● **Data listing**:
━━━━━━
Lemma uint_head_digit d :
  d <> Decimal.Nil -> exists c s, NilEmpty.string_of_uint d = String c s /\ c <> "b"%char.
Proof.
  destruct d; intros Hd; try congruence; simpl; eexists _, _; split; try reflexivity; discriminate.
Qed.

Lemma Z_to_string_not_blocked n : Z_to_string n <> "blocked".
Proof.
  unfold Z_to_string. destruct n as [|p|p]; simpl; try discriminate.
  - pose proof (DecimalPos.Unsigned.to_uint_nonnil p) as Hp.
    unfold NilZero.string_of_uint.
    destruct (uint_head_digit _ Hp) as (c & s & E & Hc).
    destruct (Pos.to_uint p); try congruence; rewrite E; intros [= ? ?]; congruence.
Qed.

Lemma floor_div_pos t D :
  0 < D -> floor_div t (inject_Z D * 1000) = Finite (t / (D * 1000)).
Proof.
  intros HD. unfold floor_div.
  destruct (Qeq_bool (inject_Z D * 1000) 0) eqn:E.
  - apply Qeq_bool_eq in E. unfold Qeq in E. simpl in E. lia.
  - f_equal. unfold Qdiv, Qmult, Qinv, inject_Z. simpl.
    destruct (D * 1000) as [|p|p] eqn:Hm; try lia. simpl.
    by rewrite Z.mul_1_r.
Qed.

Lemma same_window_lt t t1 m :
  0 < m -> t / m = t1 / m -> t < t1 + m.
Proof.
  intros Hm E.
  pose proof (Z.mul_succ_div_gt t m Hm). pose proof (Z.mul_div_le t1 m Hm).
  rewrite E in H. nia.
Qed.

Lemma PEXPIRE_whole k D :
  PEXPIRE k (inject_Z D * 1000) = Redis.PEXPIRE k (D * 1000).
Proof.
  unfold PEXPIRE. simpl. rewrite Z.mod_1_r, Z.div_1_r. reflexivity.
Qed.

Lemma block_key_ne key n :
  prefixed (key +:+ ":" +:+ Z_to_string n) <> prefixed (key +:+ ":blocked").
Proof.
  unfold prefixed. intros E. apply (inj (String.app _)) in E. apply (inj (String.app _)) in E.
  injection E as E. by apply Z_to_string_not_blocked in E.
Qed.

Lemma consume_hit key P D bd w j x :
  0 < D -> blockDuration_valid bd -> healthy w ->
  db w !! prefixed (resultKey key (clock w) (inject_Z D)) = Some (Entry (Z_to_string j) (Some x)) ->
  clock w < x -> 1 <= j < 2 ^ 63 - 1 ->
  exists w',
    consume key {| points := P; duration := inject_Z D; blockDuration := bd |} w =
      (Ok {| success := j + 1 <=? P; remainingPoints := Z.max (P - (j + 1)) 0;
             msBeforeNext := inject_Z (x - clock w) |}, w') /\
    healthy w' /\ clock w' = clock w /\ raised w' = raised w /\
    db w' !! prefixed (resultKey key (clock w) (inject_Z D)) =
      Some (Entry (Z_to_string (j + 1)) (Some x)).
Proof.
  intros HD Hbd Hh Hk Hx Hj.
  unfold consume, bind, try_catch, Date_now. simpl.
  rewrite exec_healthy by assumption. simpl.
  set (wk := prefixed (resultKey key (clock w) (inject_Z D))) in *.
  rewrite send_healthy by healthy_tac. simpl.
  unfold Redis.INCR at 1. unfold peek. rewrite Hk. unfold alive. simpl.
  destruct (Z.ltb_spec (clock w) x); [|lia].
  cbn [payload expireAt].
  rewrite as_int64_to_string by lia.
  destruct (Z.eqb_spec j (2 ^ 63 - 1)); [lia|].
  rewrite send_healthy by healthy_tac. simpl.
  unfold peek. rewrite lookup_insert_eq. unfold alive. simpl.
  destruct (Z.ltb_spec (clock w) x); [|lia]. simpl.
  destruct (Z.eqb_spec (j + 1) 1); [lia|]. simpl.
  destruct (P <? j + 1) eqn:HP; simpl.
  2:{ eexists; split; [reflexivity|]. simpl. rewrite lookup_insert_eq.
      repeat split; auto. healthy_tac. }
  destruct bd as [b|]; simpl.
  2:{ eexists; split; [reflexivity|]. simpl. rewrite lookup_insert_eq.
      repeat split; auto. healthy_tac. }
  destruct (Z.eqb_spec b 0); simpl.
  { eexists; split; [reflexivity|]. simpl. rewrite lookup_insert_eq.
      repeat split; auto. healthy_tac. }
  rewrite send_healthy by healthy_tac.
  simpl. unfold Redis.SET_PX. simpl in Hbd.
  destruct (Z.leb_spec (b * 1000) 0); [lia|]. simpl.
  eexists; split; [reflexivity|]. simpl.
  rewrite lookup_insert_ne.
  2:{ unfold wk, resultKey. rewrite floor_div_pos by assumption. simpl.
      intros E. symmetry in E. by apply block_key_ne in E. }
  rewrite lookup_insert_eq. repeat split; auto. healthy_tac.
Qed.
(** * EMI calculator: the payment formula and the calculation history

    A shallow embedding of [frontend/src/lib/emi.ts] ([calculateEMI]), of
    [frontend/src/hooks/useEmiCalculationHistory.ts] (the history hook) and
    of the handlers of [frontend/src/components/EmiCalculator.tsx], with the
    properties of the specification stated over them.

    JavaScript numbers are IEEE 754 binary64 values.  The calculator is
    translated over an interface of the arithmetic it uses, and that
    interface is read as [binary64]: Rocq's primitive floats, which are the
    doubles the browser computes with.  [Math.pow], which ECMAScript leaves
    implementation-approximated, is a parameter of the instance. *)

From Stdlib Require Import Bool List String Ascii ZArith Lia.
From Stdlib Require Import Floats.
Import ListNotations.

Set Implicit Arguments.

(** ** Results of a call: a returned value or a thrown exception *)

Variant JSError : Type :=
  | Error (message : string)      (* [throw new Error(message)] *)
  | TypeError                     (* property read on [null] or [undefined] *)
  | SyntaxError                   (* [JSON.parse] on malformed text *)
  | DOMException.                 (* [localStorage] access refused *)

Variant outcome (A : Type) : Type :=
  | Returned (a : A)
  | Thrown (e : JSError).
Arguments Thrown {A} e.

Definition throws {A : Type} (o : outcome A) : bool :=
  match o with
  | Returned _ => false
  | Thrown _ => true
  end.

(** ** The arithmetic of JavaScript numbers, as an interface *)

Declare Scope js_scope.
Delimit Scope js_scope with js.
(** * infra-scheduler: the claim / dispatch / retry state machine of
      [sendScheduled.ts] (final variant), as a shallow embedding.

    The script drains the Firestore collection [scheduled_notifications],
    sends each due job through FCM and records the outcome.  The embedding
    follows the source function by function:

    - [toSafeString], [isRetryableError], [nowTs], [sleep] are the helpers of
      the same names;
    - the body of [main] is split along its own blocks: the claim
      transaction ([claim_tx]), the sanitising of the fields ([read_fields]),
      the message literal ([build_message]), the [try] block
      ([send_and_log]), the [catch] block ([on_failure]), the body of the
      inner [for] ([process_doc]), the inner [for] itself ([process_page])
      and the outer [for] over batches ([batch_loop]).

    Effects are threaded through a state-and-exception monad over a [World]
    that holds the three collections and the traces of the calls that leave
    the process: the [update] calls, the gateway calls, the pages fetched and
    the clock reads.  The clock, the gateway and the date conversion are
    parameters of the model. *)

From stdpp Require Import base strings pretty list gmap sorting.
From Equations Require Import Equations.
From Stdlib Require Import ZArith Ascii String Lia.

Local Set Warnings "-register-all".
Local Open Scope string_scope.
Local Open Scope Z_scope.
Local Open Scope list_scope.

(** ** JavaScript values

    The job fields are read as [unknown] and pushed through [String(v)], so
    the content fields are kept as dynamic values.  Numbers are the integers
    (no fractions, no NaN); objects keep their own enumerable fields. *)

Inductive Value : Type :=
| VUndef
| VNull
| VBool (b : bool)
| VNum (n : Z)
| VStr (s : string)
| VArr (items : list Value)
| VObj (fields : list (string * Value)).

(** [v == null] *)
Definition js_nullish (v : Value) : bool :=
  match v with
  | VUndef | VNull => true
  | _ => false
  end.

(** Truthiness, as used by [!x], [x ? a : b], [x || y] and [Boolean(x)]. *)
Definition js_truthy (v : Value) : bool :=
  match v with
  | VUndef | VNull => false
  | VBool b => b
  | VNum n => negb (n =? 0)
  | VStr s => negb (String.eqb s "")
  | VArr _ | VObj _ => true
  end.

(** [a || b] *)
Definition js_or (a b : Value) : Value := if js_truthy a then a else b.

(** [typeof v === 'object'] *)
Definition js_typeof_object (v : Value) : bool :=
  match v with
  | VNull | VArr _ | VObj _ => true
  | _ => false
  end.

(** [String(v)].  An array is joined with commas, a nullish item printing as
    the empty string; a plain object prints as [[object Object]]. *)
Fixpoint js_String (v : Value) : string :=
  match v with
  | VUndef => "undefined"
  | VNull => "null"
  | VBool true => "true"
  | VBool false => "false"
  | VNum n => pretty n
  | VStr s => s
  | VArr items =>
      (fix join (l : list Value) : string :=
         match l with
         | [] => ""
         | [x] => if js_nullish x then "" else js_String x
         | x :: rest =>
             (if js_nullish x then "" else js_String x) +:+ "," +:+ join rest
         end) items
  | VObj _ => "[object Object]"
  end.

(** [code === 'literal'] *)
Definition js_is_string (v : Value) (lit : string) : bool :=
  match v with
  | VStr s => String.eqb s lit
  | _ => false
  end.

(** ** [toSafeString] (lines 42-46) *)
Definition toSafeString (v : Value) : option string :=
  if js_nullish v then None
  else
    let s := js_String v in
    match String.length s with
    | O => None
    | S _ => Some s
    end.

(** ** The regular expression of [isRetryableError]

    [/429|quota|exhausted|unavailable|deadline/i.test(msg)]: one of five
    literal alternatives occurs somewhere in [msg], letters compared without
    regard to case.  Without the [u] flag the case folding of a regular
    expression never maps a character outside ASCII onto an ASCII one, so
    folding the ASCII capitals is exact. *)

Definition lower_ascii (c : ascii) : ascii :=
  let n := nat_of_ascii c in
  if ((65 <=? n) && (n <=? 90))%nat then ascii_of_nat (n + 32) else c.

Fixpoint lower (s : string) : string :=
  match s with
  | EmptyString => EmptyString
  | String c s' => String (lower_ascii c) (lower s')
  end.

Fixpoint starts_with (p s : string) : bool :=
  match p, s with
  | EmptyString, _ => true
  | String _ _, EmptyString => false
  | String a p', String b s' => Ascii.eqb a b && starts_with p' s'
  end.

Fixpoint occurs_in (p s : string) : bool :=
  starts_with p s ||
  match s with
  | EmptyString => false
  | String _ s' => occurs_in p s'
  end.

Definition transient_words : list string :=
  ["429"; "quota"; "exhausted"; "unavailable"; "deadline"].

Definition transient_pattern_test (msg : string) : bool :=
  existsb (fun p => occurs_in p (lower msg)) transient_words.

(** ** Thrown values

    What [messaging.send] (and a store call) rejects with: an [Error] object
    carrying an optional [code], an optional [errorInfo.code], an optional
    [message] and the [name] of its class. *)

Record JsError : Type := mkJsError {
  err_code : Value;
  err_errorInfo_code : Value;
  err_message : option string;
  err_name : string
}.

(** [String(e)] for an [Error]: [Error.prototype.toString]. *)
Definition error_toString (e : JsError) : string :=
  let msg := default "" (err_message e) in
  if String.eqb (err_name e) "" then msg
  else if String.eqb msg "" then err_name e
  else err_name e +:+ ": " +:+ msg.

(** [(e as any)?.code || (e as any)?.errorInfo?.code] *)
Definition error_code (e : JsError) : Value :=
  js_or (err_code e) (err_errorInfo_code e).

(** [String((e as any)?.message || e || '')]: an empty or missing message
    falls through to the object itself, which is truthy. *)
Definition error_text (e : JsError) : string :=
  match err_message e with
  | Some m => if String.eqb m "" then error_toString e else m
  | None => error_toString e
  end.

Definition transient_codes : list string :=
  ["resource-exhausted"; "quota-exceeded"; "aborted"; "unavailable"].

(** ** [isRetryableError] (lines 52-63) *)
Definition isRetryableError (e : JsError) : bool :=
  let code := error_code e in
  let msg := error_text e in
  js_is_string code "resource-exhausted" ||
  js_is_string code "quota-exceeded" ||
  js_is_string code "aborted" ||
  js_is_string code "unavailable" ||
  transient_pattern_test msg.

(** ** Data model *)

(** [status: 'queued' | 'processing' | 'sent' | 'error'] (README, schema). *)
Inductive Status : Type := queued | processing | sent | error.

#[global] Instance Status_eq_dec : EqDecision Status :=
  ltac:(solve_decision).
(** *** Video *)

Definition open_capture (isOpened : bool) (src : Source)
           (width height fps : option Z) : M (option Capture) :=
  do! emit CapOpen in
  if negb isOpened then ret None
  else
    do! when (truthy width)
             (emit (CapSet CAP_PROP_FRAME_WIDTH (default 0 width))) in
    do! when (truthy height)
             (emit (CapSet CAP_PROP_FRAME_HEIGHT (default 0 height))) in
    do! when (truthy fps) (emit (CapSet CAP_PROP_FPS (default 0 fps))) in
    ret (Some (VideoCapture src)).

Definition cap_read (cap : Capture) (answer : ReadResult) : M ReadResult :=
  do! emit CapRead in ret answer.

Definition cap_release (cap : Capture) : M unit := emit CapRelease.

(** *** Detection *)

Definition detectMultiScale (which : Cascade) (d : Detector) (gray : Gray)
           (scaleFactor : float) (minNeighbors : Z) (minSize : Z * Z)
  : M (list Box) :=
  do! emit (DetectMultiScale which scaleFactor minNeighbors minSize) in
  ret (d gray scaleFactor minNeighbors minSize).

Definition load_detectors (frontal_xml profile_xml : option Detector)
           (use_profile : bool) : M (option Detector * option Detector) :=
  match frontal_xml with
  | None => do! emit (Log ERROR MsgFrontalLoadFailed) in ret (None, None)
  | Some frontal =>
      if use_profile then
        match profile_xml with
        | Some profile => ret (Some frontal, Some profile)
        | None =>
            do! emit (Log WARNING MsgProfileNotFound) in
            ret (Some frontal, None)
        end
      else ret (Some frontal, None)
  end.

Definition detect_faces (gray : Gray) (frontal : Detector)
           (profile : option Detector) (scale_factor : float)
           (min_neighbors min_size : Z) : M (list Box) :=
  let! faces :=
    detectMultiScale Frontal frontal gray scale_factor min_neighbors
                     (min_size, min_size) in
  match profile with
  | Some profile =>
      let! faces_prof :=
        detectMultiScale Profile profile gray
                         (max_float f1_05 scale_factor)
                         (max_int 3 (min_neighbors - 1))
                         (min_size, min_size) in
      if 0 <? Z.of_nat (length faces_prof)
      then ret (faces ++ faces_prof)
      else ret faces
  | None => ret faces
  end.

(** *** Health check *)

Definition health_check (isOpened : bool) (answer : ReadResult)
           (src : Source) : M Z :=
  let! cap := open_capture isOpened src None None None in
  match cap with
  | None => do! emit (Log ERROR MsgHealthCannotOpen) in ret 1
  | Some cap =>
      let! r := cap_read cap answer in
      do! cap_release cap in
      if negb (rd_ok r) || is_none (rd_frame r)
      then do! emit (Log ERROR MsgHealthCannotRead) in ret 2
      else do! emit (Log INFO MsgHealthOK) in ret 0
  end.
━━━━━━
● **Assigned task**:
Reproducing the whole listing above is not the task. Copy exactly only the lines from the one with "String _ _, EmptyString => false" to the one with "existsb (fun p", both kept.

● **Final answer**:
  | String _ _, EmptyString => false
  | String a p', String b s' => Ascii.eqb a b && starts_with p' s'
  end.

Fixpoint occurs_in (p s : string) : bool :=
  starts_with p s ||
  match s with
  | EmptyString => false
  | String _ s' => occurs_in p s'
  end.

Definition transient_words : list string :=
  ["429"; "quota"; "exhausted"; "unavailable"; "deadline"].

Definition transient_pattern_test (msg : string) : bool :=
  existsb (fun p => occurs_in p (lower msg)) transient_words.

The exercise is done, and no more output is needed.